Ligin dibinde yer alan Kayserispor ve bizim Trabzonspor’un mücadelesi için oturduk yine klavyenin başına. Yine mi? Yine! Ve yine lanet trafikle başlayacağım… Çünkü olmuyor, olmuyor, beceremiyoruz.
Arkadaş, maç 20.00’de. Saat 18.00’de Akçaabat kilit. Rize’den 17.00’de yola çıkan arkadaşım 18.00’de Sürmene’ye ancak varmış. 19.00’da beni arayıp diyor ki:
“Abi Şana'yı, Tiyatro'yu bile geçemedim, ben seni anca Ganita'nın önünden maç başladıktan sonra alırım.”
Yani düşünün artık, Kayseri deplasmanına gitsem daha kolay!
Gelelim maça… Daha ilk dakikalardan itibaren Kayserispor öyle korkusuzca üzerimize geldi ki, sanki Barcelona'dan 3 oyuncu almış da Kayseri forması giymiş! 5. ve 6. dakikalarda kalemizi yokladılar. Biz ileride çoğalamıyoruz, bu daha ilk dakikadan gözüktü. Neyse ki Kayserispor'un orta sahası ve savunması, “Buyur kardeşim, ikram bizden” diyerek Okay'a topu sundu. O da elini kolunu sallaya sallaya ceza sahasına girmeden vurdu… Kaleci sektirdi, top da “ben de sana bir ikram yapayım” diyerek kaleye girdi: 1-0.
Ama ikrama ikram derken bizim defans da boş durmadı tabii… Kayserisporlu futbolcu, topuğu ile kalemize bir hediye göndermeye kalktı, direkten döndü. Bizim defans seyirci; tribündeki izleyiciden farkı yok.

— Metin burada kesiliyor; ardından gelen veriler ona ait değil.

(** The swarm events the handler matches on; every other event is ignored. *)
Inductive SwarmEvent (K A : Type) :=
| NewListenAddr (a : A)
| MdnsDiscovered (l : list (K * A))
| MdnsExpired (l : list (K * A))
| OutgoingConnectionError
| ConnectionEstablished (p : K)
| ConnectionClosed (p : K)
| IdentifyReceived (p : K)
| DirectRequest (p : K) (m : WireMessage)
| DirectResponse (p : K) (ack : MessageAck)
| OutboundFailure (p : K) (error : string)
| GossipMessage (source : K) (topic : string) (payload : list byte)
| KadBehaviour (e : KadEvent K A)
| SwarmOther.
Arguments NewListenAddr {K A} a.
Arguments MdnsDiscovered {K A} l.
Arguments MdnsExpired {K A} l.
Arguments OutgoingConnectionError {K A}.
Arguments ConnectionEstablished {K A} p.
Arguments ConnectionClosed {K A} p.
Arguments IdentifyReceived {K A} p.
Arguments DirectRequest {K A} p m.
Arguments DirectResponse {K A} p ack.
Arguments OutboundFailure {K A} p error.
Arguments GossipMessage {K A} source topic payload.
Arguments KadBehaviour {K A} e.
Arguments SwarmOther {K A}.

Inductive KadConnectivityAction := Activate | Pause.

Definition kad_action_for_mode (m : ConnectivityMode) : KadConnectivityAction :=
  match m with Internet => Activate | MeshOnly => Pause end.

Section message_id.
Context `{C : Crypto}.

Definition b3hex (l : list byte) : string := hex_encode (blake3 l).

Definition message_id_for_wire (m : WireMessage) : string :=
  match m with
  | Data msg => e_id (dm_envelope msg)
  | SyncBloom bloom count => "sync_bloom:" +:+ show count +:+ ":" +:+ b3hex bloom
  | SyncIds ids => "sync_ids:" +:+ b3hex (as_bytes (join "," ids))
  | SyncRequest ids => "sync_req:" +:+ b3hex (as_bytes (join "," ids))
  | SyncData messages =>
      "sync_data:" +:+ b3hex (as_bytes (join "," ((fun m => e_id (dm_envelope m)) <$> messages)))
  | ScopeAnnounce scopes => "scope_announce:" +:+ b3hex (as_bytes (join "," scopes))
  | EncryptedDirect f => "enc_direct:" +:+ b3hex (encrypted_payload f)
  | EncryptedGroup group_id enc => "enc_group:" +:+ group_id +:+ ":" +:+ b3hex enc
  | PeerInfo enc_pubkey_hex _ _ => "peer_info:" +:+ b3hex (as_bytes enc_pubkey_hex)
  end%string.
End message_id.

Section transport.
Context {K : Type} `{Countable K} `{W : !SwarmEnv K} `{C : Crypto}.
Variable local_id : K.

Record Libp2pTransport := mkTransport {
  peer_cap : DirectPeerCap K;
  bootstrap_peers : list Multiaddr;
  swarm_log : list (SwarmCmd K Multiaddr);
}.

Definition emit (c : SwarmCmd K Multiaddr) (t : Libp2pTransport) : Libp2pTransport :=
  mkTransport (peer_cap t) (bootstrap_peers t) (swarm_log t ++ [c]).

Definition set_cap (c : DirectPeerCap K) (t : Libp2pTransport) : Libp2pTransport :=
  mkTransport c (bootstrap_peers t) (swarm_log t).

Definition add_target (a : Multiaddr) (t : Libp2pTransport) : Libp2pTransport :=
  if decide (a ∈ bootstrap_peers t) then t
  else mkTransport (peer_cap t) (bootstrap_peers t ++ [a]) (swarm_log t).

(** [swarm.dial(addr)]: the call is made, its answer returned *)
Definition dial (a : Multiaddr) (t : Libp2pTransport) : Libp2pTransport * anyhow unit :=
  (emit (CDial a) t, dial_result (swarm_log t) a).

Definition dial_all_bootstraps (t : Libp2pTransport) : Libp2pTransport :=
  foldl (fun t a => (dial a t).1) t (bootstrap_peers t).

Definition set_kad_mode (m : KadMode) (t : Libp2pTransport) : Libp2pTransport := emit (CKadMode m) t.
(** a failure is logged *)
Definition kad_bootstrap (t : Libp2pTransport) : Libp2pTransport := emit CKadBootstrap t.
Definition start_kad_find_peer (p : K) (t : Libp2pTransport) : Libp2pTransport := emit (CKadClosest p) t.

Definition setup_kad (t : Libp2pTransport) : Libp2pTransport :=
  let t := set_kad_mode KadClient t in
  let t := foldl (fun t a => match head (addr_p2p a) with
                             | Some p => emit (CKadAdd p a) t
                             | None => t
                             end) t (bootstrap_peers t) in
  if decide (bootstrap_peers t = []) then t else kad_bootstrap t.

(** the first TCP bootstrap address only ([break]) *)
Fixpoint enable_relay_inbound_listen (addrs : list Multiaddr) (t : Libp2pTransport) : Libp2pTransport :=
  match addrs with
  | [] => t
  | a :: addrs =>
      if negb (str_contains "/tcp/" (addr_string a)) then enable_relay_inbound_listen addrs t else
      match addr_parse (addr_string a +:+ "/p2p-circuit")%string with
      | Some l => emit (CListen l) t
      | None => t
      end
  end.

Definition apply_kad_connectivity (act : KadConnectivityAction) (t : Libp2pTransport) : Libp2pTransport :=
  let t := set_kad_mode KadClient t in
  match act with
  | Activate => kad_bootstrap (dial_all_bootstraps t)
  | Pause => t
  end.

Definition handle_connectivity_change (mode : ConnectivityMode) (t : Libp2pTransport) : Libp2pTransport :=
  apply_kad_connectivity (kad_action_for_mode mode) t.

Fixpoint kad_dial_loop (p : K) (addrs : list Multiaddr) (t : Libp2pTransport) : Libp2pTransport :=
  match addrs with
  | [] => t
  | a :: addrs =>
      let t := emit (CKadAdd p a) t in
      if negb (is_connected (swarm_log t) p) then (dial a t).1 else kad_dial_loop p addrs t
  end.

Definition kad_maybe_dial (p : K) (addrs : list Multiaddr) (t : Libp2pTransport) : Libp2pTransport :=
  if bool_decide (p = local_id) || is_relay_peer (pid_string p) then t else kad_dial_loop p addrs t.

Definition handle_connection_established (now : Z) (p : K) (t : Libp2pTransport) : Libp2pTransport * bool :=
  if bool_decide (p = local_id) || is_relay_peer (pid_string p) then (t, false) else
  if cap_contains p (peer_cap t) then (set_cap (cap_touch now p (peer_cap t)) t, false) else
  let '(c, act) := cap_admit now p (peer_cap t) in
  let t := set_cap c t in
  match act with
  | Evict e => let t := emit (CDisconnect e) t in (set_cap (cap_insert now p (peer_cap t)) t, true)
  | Reject => (emit (CDisconnect p) t, false)
  | AdmitPeer => (set_cap (cap_insert now p (peer_cap t)) t, true)
  end.

Definition queue_dial_target (multiaddr : string) (t : Libp2pTransport) : Libp2pTransport * anyhow unit :=
  match addr_parse multiaddr with
  | None => (t, Err "invalid multiaddr"%string)
  | Some a => dial a (add_target a t)
  end.

Definition known_peers (t : Libp2pTransport) : list string :=
  filter (fun p => is_relay_peer p = false) (pid_string <$> elements (cap_peers (peer_cap t))).

Definition lt_send_direct (now : Z) (to : string) (m : WireMessage) (t : Libp2pTransport)
    : Libp2pTransport * anyhow unit :=
  match pid_parse to with
  | None => (t, Err "invalid peer id"%string)
  | Some p => (emit (CSendRequest p m) (set_cap (cap_touch now p (peer_cap t)) t), Ok tt)
  end.

Definition dial_peer (multiaddr : string) (t : Libp2pTransport) : Libp2pTransport * anyhow unit :=
  match addr_parse multiaddr with
  | None => (t, Err "invalid multiaddr"%string)
  | Some a => dial a t
  end.
Definition remember_and_dial (multiaddr : string) (t : Libp2pTransport) : Libp2pTransport * anyhow unit :=
  queue_dial_target multiaddr t.
Definition redial_stored_targets (t : Libp2pTransport) : Libp2pTransport := dial_all_bootstraps t.

Definition connected_peer_count (t : Libp2pTransport) : nat := cap_len (peer_cap t).
Definition max_direct_peers (t : Libp2pTransport) : nat := cap_max_peers (peer_cap t).
Definition transport_cap_rejections (t : Libp2pTransport) : Z := rejections (peer_cap t).

Definition publish_scoped (scope : string) (p : list byte) (t : Libp2pTransport) : Libp2pTransport * anyhow unit :=
  (emit (CPublish scope p) t, publish_result (swarm_log t) scope p).

Definition subscribe_scope (scope : string) (t : Libp2pTransport) : Libp2pTransport * anyhow unit :=
  (emit (CSubscribe scope) t,
   fresh ← subscribe_result (swarm_log t) scope;
   if (fresh : bool) then Ok tt else Err ("failed to subscribe to gossip topic: " +:+ scope)%string).

Definition unsubscribe_scope (scope : string) (t : Libp2pTransport) : Libp2pTransport * anyhow unit :=
  (emit (CUnsubscribe scope) t, Ok tt).

Definition kad_find_peer (target : string) (t : Libp2pTransport) : Libp2pTransport :=
  match pid_parse target with Some p => start_kad_find_peer p t | None => t end.

Definition mdns_discovered (t : Libp2pTransport) (pa : K * Multiaddr) : Libp2pTransport :=
  let '(p, a) := pa in
  if decide (p = local_id) then t else
  let t := emit (CAddExplicit p) t in
  let a := if decide (p ∈ addr_p2p a) then a else addr_push_p2p a p in
  (dial a (add_target a t)).1.

Definition mdns_expired (t : Libp2pTransport) (pa : K * Multiaddr) : Libp2pTransport :=
  let '(p, _) := pa in
  if bool_decide (p = local_id) || is_relay_peer (pid_string p) then t else
  if is_connected (swarm_log t) p then t else emit (CRemoveExplicit p) t.

Definition peer_up (now : Z) (p : K) (t : Libp2pTransport) : Libp2pTransport * option TransportEvent :=
  let '(t, fresh) := handle_connection_established now p t in
  if (fresh : bool) then (emit (CAddExplicit p) t, Some (PeerUp (pid_string p))) else (t, None).

Definition handle_kad_event (e : KadEvent K Multiaddr) (t : Libp2pTransport) : Libp2pTransport :=
  match e with
  | KadBootstrapDone => t
  | RoutingUpdated p addrs => kad_maybe_dial p addrs t
  | ClosestPeers l => foldl (fun t pa => kad_maybe_dial pa.1 pa.2 t) t l
  | KadOther => t
  end.

Definition handle_swarm_event (now : Z) (ev : SwarmEvent K Multiaddr) (t : Libp2pTransport)
    : Libp2pTransport * option TransportEvent :=
  match ev with
  | NewListenAddr a => (t, Some (Listening (addr_string a)))
  | MdnsDiscovered l => (foldl mdns_discovered t l, None)
  | MdnsExpired l => (foldl mdns_expired t l, None)
  | OutgoingConnectionError => (t, None)
  | ConnectionEstablished p => peer_up now p t
  | ConnectionClosed p =>
      if negb (is_relay_peer (pid_string p)) && cap_contains p (peer_cap t) then
        (emit (CRemoveExplicit p) (set_cap (cap_remove p (peer_cap t)) t), Some (PeerDown (pid_string p)))
      else (t, None)
  | IdentifyReceived p => peer_up now p t
  | DirectRequest p m =>
      let t := set_cap (cap_touch now p (peer_cap t)) t in
      (emit (CSendResponse (message_id_for_wire m)) t, Some (DirectReceived (pid_string p) m))
  | DirectResponse p ack => (t, Some (DirectAck (pid_string p) ack))
  | OutboundFailure p e => (t, Some (SendFailure (pid_string p) e))
  | GossipMessage src topic payload => (t, Some (ScopedReceived (pid_string src) topic payload))
  | KadBehaviour e => (handle_kad_event e t, None)
  | SwarmOther => (t, None)
  end.

(** ** The event loop

    What [next_event] selects from: the connectivity watch, until its sender is
    gone, and the swarm.  The state is the transport and whether it still watches. *)

Inductive TransportInput :=
| IConnectivity (mode : ConnectivityMode)
| IConnectivityClosed
| ISwarm (now : Z) (ev : SwarmEvent K Multiaddr).

Definition transport_input (i : TransportInput) (s : Libp2pTransport * bool) : (Libp2pTransport * bool) * option TransportEvent :=
  let '(t, rx) := s in
  match i with
  | ISwarm now ev => let '(t', o) := handle_swarm_event now ev t in ((t', rx), o)
  | IConnectivity mode =>
      if (rx : bool) then ((handle_connectivity_change mode t, rx), Some (ConnectivityChanged mode)) else (s, None)
  | IConnectivityClosed => ((t, false), None)
  end.

(** the inputs that are left, and the event, or none while it waits *)
Fixpoint next_event (inputs : list TransportInput) (s : Libp2pTransport * bool) :
    (Libp2pTransport * bool) * list TransportInput * option TransportEvent :=
  match inputs with
  | [] => (s, [], None)
  | i :: inputs =>
      match transport_input i s with
      | (s', Some ev) => (s', inputs, Some ev)
      | (s', None) => next_event inputs s'
      end
  end.

(** [Libp2pTransport::new] after the swarm is built and listening *)
Definition transport_new (addrs : list string) (max_peers : nat) : Libp2pTransport :=
  let boots := omap addr_parse addrs in
  let max := if decide (max_peers = 0%nat) then 50%nat else max_peers in
  let t := mkTransport (cap_new max) boots [] in
  let t := dial_all_bootstraps t in
  let t := enable_relay_inbound_listen (bootstrap_peers t) t in
  setup_kad t.

(** ** Theorems *)

Lemma foldl_cap {A} (f : Libp2pTransport -> A -> Libp2pTransport) l t :
  (forall t a, peer_cap (f t a) = peer_cap t) -> peer_cap (foldl f t l) = peer_cap t.
Proof. intros Hf. revert t. induction l as [|a l IH]; intros t; [done|]. cbn [foldl]. by rewrite IH, Hf. Qed.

19. dakikaya gelindiğinde bizim takım biraz kıpırdanır gibi oldu. Topu aldık, şut çektik, o da direkten döndü. Ama ardından Kayseri yine geldi, Furkan biraz akıllı vursa beraberlik gelecek. Nerede bu takımın orta sahası, defansı? Onanchu yalnızlar rıhtımında! Yahu adam resmen yalnızları oynuyor ileride.

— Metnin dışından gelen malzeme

(* ===== verification/SimTrace.v ===== *)
(** * Where the messages of a mesh come from

    The simulated network carries only what nodes sent; the nodes of a mesh send,
    queue and deliver only messages that go back to a command given to one of
    them.  Then: a direct message crosses the mesh, and how nodes are started. *)

From S2P Require Import Prelude External Text Bootstrap Wire E2E AtRest Bloom IngestGuard Security Storage Forwarding NodeData Node NodeTheorems NodeWalk NodeSecurity NodeHandle.
From S2P Require Import NodeStart Sim SimMesh NodeRouting Host.

Open Scope Z_scope.

(** ** The network moves frames and makes none *)

(** what an action puts into the channel of a node *)
Definition carries (a : SimAction) (to : string) (ev : TransportEvent) : Prop :=
  match a, ev with
  | SimSendDirect from to' w, DirectReceived from' w' => to' = to /\ from' = from /\ w' = w
  | SimPublishScoped from scope p, ScopedReceived from' scope' p' => from ≠ to /\ from' = from /\ scope' = scope /\ p' = p
  | _, _ => False
  end.

Definition carried (sent : list SimAction) (to : string) (ev : TransportEvent) : Prop := exists a, a ∈ sent /\ carries a to ev.

Record sim_carries (sent : list SimAction) (s : SimulationRunner) : Prop := {
  sc_waiting : forall a, a ∈ action_rx s -> a ∈ sent;
  sc_flight : forall e to ev b, e ∈ queue (scheduler s) -> ev_payload e = Deliver to ev b -> carried sent to ev;
  sc_mail : forall to l ev, event_txs s !! to = Some l -> ev ∈ l -> carried sent to ev;
}.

19. dakikaya kadar Kayserispor'un hücumcuları azıcık becerikli olsa skor 3-2, 4-3 olurdu. Dakika 30'a geldiğinde KayseriSPOR bastırıyor, Onana direniyor, bizim takımda tek olumlu pas yok. Hani eski bir reklam vardı ya:
“Doktor bu neeee!”
Sorular sorular…
İlk yarıdaki bu futbol kurgusu nedir?
Ligin en kötü takımına bu kadar pozisyon verilir mi?
Kalede Onana olmasa skor ne olurdu?
Geçen haftaki Karagümrük maçının son iki dakikasındaki “uykulu futbol” bu maçta sanki ilk yarıdan devam etti.
İkinci yarıya geçelim… Bir şekilde peş peşe iki gol bulduk, hop 3-0 oldu. Ama şunu yazayım: Bu maçta “Süper Lig pas hatası rekoru” ve “ikili mücadele kaybı rekoru” kırıldıysa hiç şaşırmam!
Oyuncu değişiklikleri? Tabii ki Sikan yine yok… Şaşırdık mı? Tabii ki hayır. Ama bitime 4 dakika kala oyuna girdi ve yaptığıyla skora katkı sağladı: Penaltıyı aldırdı. Bravo yani!
Sonuç: 4-0 kazandık ama aman ha, skora aldanmayın. Bu oyun Galatasaray maçına kadar umut verir mi? Vallahi bilemem. Ama şunu diyebilirim: Bu Trabzonspor'u izlemek bazen trafikte beklemekten bile daha yorucu!